Yorkshire Times
Voice of the North
6:22 AM 3rd May 2020

Stress-busting Wildlife Photography

For many people confined to their homes, the uncertainty and isolation surrounding the COVID-19 crisis can become somewhat overwhelming.

However, wildlife is widely recognised as an age-old remedy for stress and anxiety relief, but how do we tap into its benefits from the comfort of our own homes?

A study in the Netherlands in 2015 found that having students look at pictures of nature helped reduce their stress reaction during a stress test, versus pictures of buildings.

Simply looking at photographs of nature and wildlife for a few short minutes can have a calming effect on the brain.

Here are a few wildlife images from across the world and the stories behind them:

Endemic Bird Species of the Dominican Republic
The broad-billed tody (top) and the palmchat, the national bird (above). Photo credit: Guillermo J. Ricart

Being part of an oceanic archipelago, the Dominican Republic has an abundance of endemic and regional endemic bird species. Hispaniola, the island on which the Dominican Republic is found, benefits from extremely varied geography and habitats, from lowland swamps and rainforest, to broad savannahs, to arid deserts, to montane rainforest, to highland pine forests. Featured above are the colourful broad-billed tody and the country’s national bird, the palmchat or cigua palmera in Spanish. The Dominican Republic offers keen birders an unparalleled experience as a variety of species, found nowhere else on the planet, are waiting perched on any given branch across the island nation. For more photography of endemic bird species, visit

Pyrenean wildlife in Andorra
Pyrenean brown bear. Photo credit:Andorra Turisme,

Andorra, also known as the ‘Country of the Pyrenees’, is nestled between France and Spain and surrounded by a mountainous Pyrenean landscape. With 65 peaks over 2,000m high, the country is characterised by rugged scenery, mountain lakes, steep valleys, and sub-Mediterranean climate. Andorra’s geography means it has an abundance of wildlife typical of alpine and sub-alpine regions. Native species include an isolated population of Pyrenean brown bear which still roam the mountains between France, Spain and Andorra as well as numerous wild Mérens horses. The above photo of the brown bear was taken at Andorra’s Naturlandia (, an animal park dedicated to creating a natural habitat for the native species of Andorra in an environment safe for visitors to observe them. The park also allows for observation of wolves, boreal lynx, marmots and a large quantity of herbivores.

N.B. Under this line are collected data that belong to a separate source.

(** The exact level reaches [L] exactly when the distance is at most
    [(425 - 4 * L) / 5] centimetres. *)
Lemma exact_level_ge (num den L : Z) :
  0 < den -> 1 <= L <= 100 ->
  (L <= exact_level num den <-> 5 * num <= (425 - 4 * L) * den).
Proof.
  intros Hd HL. unfold exact_level, SENSOR_OFFSET_CM, BIN_DEPTH_CM.
  destruct (Z.leb_spec (num - 5 * den) 0) as [H0|H0]; [split; intros _; nia|].
  destruct (Z.leb_spec (80 * den) (num - 5 * den)) as [H80|H80]; [split; intros ?; nia|].
  set (a := (80 * den - (num - 5 * den)) * 100). set (b := 80 * den).
  assert (Hb : 0 < b) by (unfold b; lia).
  split; intros H.
  - pose proof (Z.mul_div_le a b Hb) as Hq.
    assert (b * L <= a) by nia. unfold a, b in *. nia.
  - apply Z.div_le_lower_bound; [exact Hb|]. unfold a, b. nia.
Qed.

(** The binary32 neighbours of the distance [(425 - 4 * L) / 5] at which
    the exact level falls below [L]: the largest float not above it and the
    next float. *)
Definition crossing_exponent (L : Z) : Z := Z.log2 ((425 - 4 * L) / 5) - 23.

Definition crossing_mantissa (L : Z) : Z :=
  (425 - 4 * L) * 2 ^ (- crossing_exponent L) / 5.

Definition below_crossing (L : Z) : float :=
  S754_finite false (Z.to_pos (crossing_mantissa L)) (crossing_exponent L).

Definition above_crossing (L : Z) : float :=
  S754_finite false (Z.to_pos (crossing_mantissa L + 1)) (crossing_exponent L).

Definition level_at_least (x : float) (L : Z) : bool :=
  match calculateFillLevel x with Some level => L <=? level | None => false end.

Definition level_at_most (x : float) (L : Z) : bool :=
  match calculateFillLevel x with Some level => level <=? L | None => false end.

Definition crossing_ok (L : Z) : bool :=
  F32.valid (below_crossing L) && F32.valid (above_crossing L)
  && (0 <? crossing_mantissa L) && (crossing_exponent L <=? 0)
  && level_at_least (below_crossing L) (L - 1)
  && level_at_most (above_crossing L) L.

Lemma crossing_table : forallb crossing_ok (map Z.of_nat (seq 1 100)) = true.
Proof. vm_compute. reflexivity. Qed.

Lemma crossing_facts (L : Z) :
  1 <= L <= 100 ->
  F32.valid (below_crossing L) = true /\ F32.valid (above_crossing L) = true
  /\ 0 < crossing_mantissa L /\ crossing_exponent L <= 0
  /\ (exists level, calculateFillLevel (below_crossing L) = Some level /\ L - 1 <= level)
  /\ (exists level, calculateFillLevel (above_crossing L) = Some level /\ level <= L).
Proof.
  intros HL. pose proof crossing_table as T. rewrite forallb_forall in T.
  assert (Hin : In L (map Z.of_nat (seq 1 100))).
  { apply in_map_iff. exists (Z.to_nat L). split; [lia|]. apply in_seq. lia. }
  specialize (T L Hin). unfold crossing_ok in T.
  apply andb_prop in T. destruct T as [T Hmost].
  apply andb_prop in T. destruct T as [T Hleast].
  apply andb_prop in T. destruct T as [T He].
  apply andb_prop in T. destruct T as [T Hm].
  apply andb_prop in T. destruct T as [Vlo Vhi].
  split; [exact Vlo|]. split; [exact Vhi|].
  split; [apply Z.ltb_lt; exact Hm|]. split; [apply Z.leb_le; exact He|]. split.
  - unfold level_at_least in Hleast.
    destruct (calculateFillLevel (below_crossing L)) as [level|]; [|discriminate Hleast].
    exists level. split; [reflexivity|apply Z.leb_le; exact Hleast].
  - unfold level_at_most in Hmost.
    destruct (calculateFillLevel (above_crossing L)) as [level|]; [|discriminate Hmost].
    exists level. split; [reflexivity|apply Z.leb_le; exact Hmost].
Qed.

Lemma lex_compare_succ (e m e0 m0 : Z) :
  lex_compare (1, e, m) (1, e0, m0) = Gt -> lex_compare (1, e0, m0 + 1) (1, e, m) <> Gt.
Proof.
  unfold lex_compare. rewrite !Z.compare_refl.
  destruct (Z.compare_spec e e0), (Z.compare_spec e0 e); try lia; try discriminate.
  destruct (Z.compare_spec m m0), (Z.compare_spec (m0 + 1) m); try lia; discriminate.
Qed.

Lemma lex_compare_pred (e m e0 m0 : Z) :
  lex_compare (1, e0, m0 + 1) (1, e, m) = Gt -> lex_compare (1, e, m) (1, e0, m0) <> Gt.
Proof.
  unfold lex_compare. rewrite !Z.compare_refl.
  destruct (Z.compare_spec e e0), (Z.compare_spec e0 e); try lia; try discriminate.
  destruct (Z.compare_spec m m0), (Z.compare_spec (m0 + 1) m); try lia; discriminate.
Qed.
Lemma profile_is_never_removed_witness :
  exists w w',
    run api [SubmitLogin "testuser" "password"; SettleMe 0] mount = Some w /\
    run api [SettleCourses 0; SettleRecs 0; ClickLogout] w = Some w' /\
    token w' = None /\ is_Some (user w').
Proof.
  destruct (run api _ mount) as [w|] eqn:Hrun;
    vm_compute in Hrun; [|discriminate].
  injection Hrun as <-.
  match goal with
  | |- exists w0 w', Some ?c = Some w0 /\ _ =>
      destruct (run api [SettleCourses 0; SettleRecs 0; ClickLogout] c)
        as [w'|] eqn:Hrun'; [|vm_compute in Hrun'; discriminate];
      exists c, w'
  end.
  split; [reflexivity|]. split; [exact Hrun'|].
  split.
  - vm_compute in Hrun'. injection Hrun' as <-. reflexivity.
  - eapply profile_is_never_removed; [exact Hrun'|]. eexists. reflexivity.
Defined.

(** X11. When a profile request resolves while a truthy token is stored,
    the profile is stored and the dashboard starts a fetch for it: a
    dashboard that is already mounted goes back to loading and has one more
    fetch in flight, otherwise a new dashboard is mounted with one fetch in
    flight. The profile is stored also when the request was made with
    another token than the one stored now. *)
Theorem profile_arrival_starts_fetch
  (svc : Api) (w : world) (k : nat) (tok : option string) (u : User) :
  App.loading (app w) = false ->
  truthy (token w) = true ->
  me_inflight w !! k = Some tok ->
  getMe svc tok = Resolved u ->
  exists w',
    step svc w (SettleMe k) = Some w' /\
    user w' = Some u /\
    token w' = token w /\
    me_inflight w' = delete k (me_inflight w) /\
    console w' = console w /\
    child w' = DashboardS
      (Dashboard.fetchData u (token w)
         match child w with
         | DashboardS ds => ds
         | _ => Dashboard.init
         end).
Proof.
  intros Hl Htr Hk Hres. cbn [step]. unfold settleMe. rewrite Hk, Hres.
  eexists. split; [reflexivity|].
  rewrite setLoading_false_loaded by exact Hl.
  do 4 (split; [reflexivity|]).
  unfold setUser, rerender, reconcile, App.render, token in *. simpl.
  rewrite Hl, Htr.
  unfold Dashboard.effect. rewrite Htr.
  destruct (child w); reflexivity.
Qed.

Lemma profile_arrival_starts_fetch_witness :
  exists w w' ds,
    step api mount (SubmitLogin "testuser" "password") = Some w /\
    step api w (SettleMe 0) = Some w' /\
    child w' = DashboardS ds /\
    Dashboard.loading ds = true /\ length (Dashboard.inflight ds) = 1%nat.
Proof.
  destruct (step api mount _) as [w|] eqn:Hstep;
    vm_compute in Hstep; [|discriminate].
  injection Hstep as <-.
  match goal with
  | |- exists w0 w' ds, Some ?c = Some w0 /\ _ =>
      destruct (profile_arrival_starts_fetch api c 0
                  (Some "fake-jwt-token") testuser
                  eq_refl eq_refl eq_refl eq_refl)
        as (w' & Hs & _ & _ & _ & _ & Hc);
      exists c, w'
  end.
  eexists. split; [reflexivity|]. split; [exact Hs|].
  split; [exact Hc|]. split; reflexivity.
Defined.
(** * Rate calculation engine of the rate-card invoicing system

    A shallow embedding of the pricing engine found in
    [src/models/rate_item.js] (RateItem, RateCondition, RateCard),
    [src/models/additional_charge.js] (AdditionalCharge),
    [src/models/charge_calculation.js] (ChargeCalculation),
    [src/services/rate_card_service.js] (FuelAdjustment) and the
    enumerations of [src/models/rate_card_version.js].

    JavaScript numbers are IEEE 754 binary64 values: they are modelled by
    Rocq's primitive [float]s, whose operations round to nearest-even as
    the JavaScript ones do.  Thrown exceptions are modelled by an error
    monad.  A trip record is an object: finite maps from property names
    to JavaScript values, for its own properties and for those it
    inherits. *)

From Stdlib Require Import ZArith Floats String Ascii List Bool Lia DecimalString.
From stdpp Require Import gmap strings.
Import ListNotations.

Local Open Scope string_scope.
Local Open Scope Z_scope.

(** ** The host language: values, exceptions, conversions *)

Module JS.

(** The values a trip record or a condition may hold: [undefined], [null],
    booleans, numbers, strings, and the ordinary objects (plain objects,
    arrays, functions).  An object is known by its identity [ref] and by
    [text], the string its conversion to a primitive gives: what its
    [toString] returns, as its [valueOf] returns the object itself.
    Symbols, BigInts and objects with conversion methods of their own
    (dates, say) are left out. *)
Inductive value : Type :=
  | VUndefined
  | VNull
  | VBool (b : bool)
  | VNum (n : float)
  | VStr (s : string)
  | VObject (ref : positive) (text : string).

(** [throw new Error(msg)] and the [TypeError] raised by the runtime when a
    property of [null] or [undefined] is read or what is called is not a
    function. *)
Inductive exn : Type :=
  | Error (message : string)
  | TypeError.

The Sea Turtle Nesting Grounds of Riviera Nayarit
Olive Ridley sea turtle nestlings on their journey to the sea. Photo credit:Riviera Nayarit CVB

Four protected species of sea turtle use the coast of Mexico’s Riviera Nayarit as a nesting site including leatherback turtles, Olive Ridley turtles, hawksbill turtles, and green turtles. Pictured above, the Olive Ridley nesting season begins in June and ends in November. Indigenous to Nayarit, the Olive Ridley is one of the smallest species of sea turtle and is named for the olive colour of its heart-shaped shell. During the summer and autumn months, travellers can visit Grupo Ecológico de la Costa Verde’s marine turtle nursery, where turtle hatchlings are released every Wednesday evening. Here visitors learn about the world of sea turtles and their conservation and can even volunteer with the organisation for a minimum of two months to aid with hatching and releasing the endangered sea turtles.

Guyana’s Giant River Otters
Macushi boy with giant otter. Photo credit ©PeteOxford

Guyana is often dubbed ‘The Land of Giants’ as it is home to all of South America’s largest fauna species including one of its most characterful, the giant river otter. Reaching up to 1.7 metres (5.6ft), giant otters are a social species and are one of the chirpiest found in Guyana often playing and calling to each other during their active daylight hours. Guyana’s river system is the lifeblood of the dense Amazon rainforest and also where you will find giant otters in their natural habitat. Karanambu Ranch welcomes visitors to discover its leading centre for the rehabilitation of injured and orphaned giant river otters. The eco-lodge has attained worldwide recognition for its conversation work and wild otters are frequently seen here on the verdant banks of the Rupununi River.

Sea Birds of the Channel Islands
A puffin on the islet of Burhou. Photo credit: VisitGuernsey.

Alderney, the third largest and most northerly of the Channel Islands, has one of the most unique coastlines of any British island. It is crammed with seabirds swirling through the Atlantic air and diving beneath the waves of the English Channel. On a coastal walk of Alderney’s shores, visitors are likely to see the large colony of storm petrels that call the island home as well as more than 2% of the world’s largest Northern Gannet population nesting just offshore. However, the real star of the show is Alderney’s puffin population. Adored by so many, this charming bird arrives on Burhou (a tiny islet 2 miles northwest of Alderney) in late March and leaves in early August, coming here only to rear their young. Alderney is located eight miles off the Normandy coast and just a 15-minute flight from Guernsey.